(GIVEN ENTRIES)

Lemma len_item_traced k m st :
  0 < L -> traced st0 f x wrows L W k m st ->
  len_item (length (heap st0)) 0 st = (Ok W, st).
Proof.
  intros HL [(_ & (G & HG & Hsh & _) & _) _].
  unfold len_item, bind, deref. rewrite HG.
  destruct (lookup_lt_is_Some_2 G 0) as [r Hr].
  { rewrite (has_shape_length _ _ _ Hsh). lia. }
  rewrite Hr. by rewrite (has_shape_row _ _ _ _ _ Hsh Hr).
Qed.

Lemma traced_next_row k st :
  traced st0 f x wrows L W k W st -> traced st0 f x wrows L W (S k) 0 st.
Proof.
  intros [(Hfr & (G & HG & Hsh & Hent) & Hc) Hcalls].
  split; [split_and!; [done| |]|].
  - exists G. split_and!; [done|done|]. intros i j Hij. apply Hent.
    destruct Hij as [[Hi Hj]|[_ Hj]]; [|lia].
    destruct (decide (i = k)) as [->|]; [by right | left; lia].
  - rewrite Hc. lia.
  - by rewrite Hcalls, calls_before_row.
Qed.

Lemma row_traced k st :
  k < L -> (forall j, j < W -> is_Some (entry wrows k j)) ->
  traced st0 f x wrows L W k 0 st ->
  exists st',
    (m <- len_item (length (heap st0)) 0 ;;
     for_each (range m) (fun j =>
       g <- parameter_shift_term (pure_oracle f) w x k j ;;
       setitem2 (length (heap st0)) k j g)) st = (Ok tt, st')
    /\ traced st0 f x wrows L W (S k) 0 st'.
Proof.
  intros Hk Hrow Htr.
  rewrite (bind_Ok _ _ _ _ _ (len_item_traced _ _ _ ltac:(lia) Htr)).
  destruct (for_each_range_inv (traced st0 f x wrows L W k)
              (fun j => g <- parameter_shift_term (pure_oracle f) w x k j ;;
                        setitem2 (length (heap st0)) k j g) W)
    with (st := st) as (st' & E & Htr'); [|done|].
  { intros m st1 Hm Htr1. destruct (Hrow m Hm) as [v Hv].
    by eapply body_traced. }
  exists st'. split; [done | by apply traced_next_row].
Qed.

(End GIVEN ENTRIES)

WHAT YOU NEED TO DO –
Go through the records above and return each line in which the word "Lemma" occurs.

OUTPUT FOR THIS TASK –
Lemma len_item_traced k m st :
Lemma traced_next_row k st :
Lemma row_traced k st :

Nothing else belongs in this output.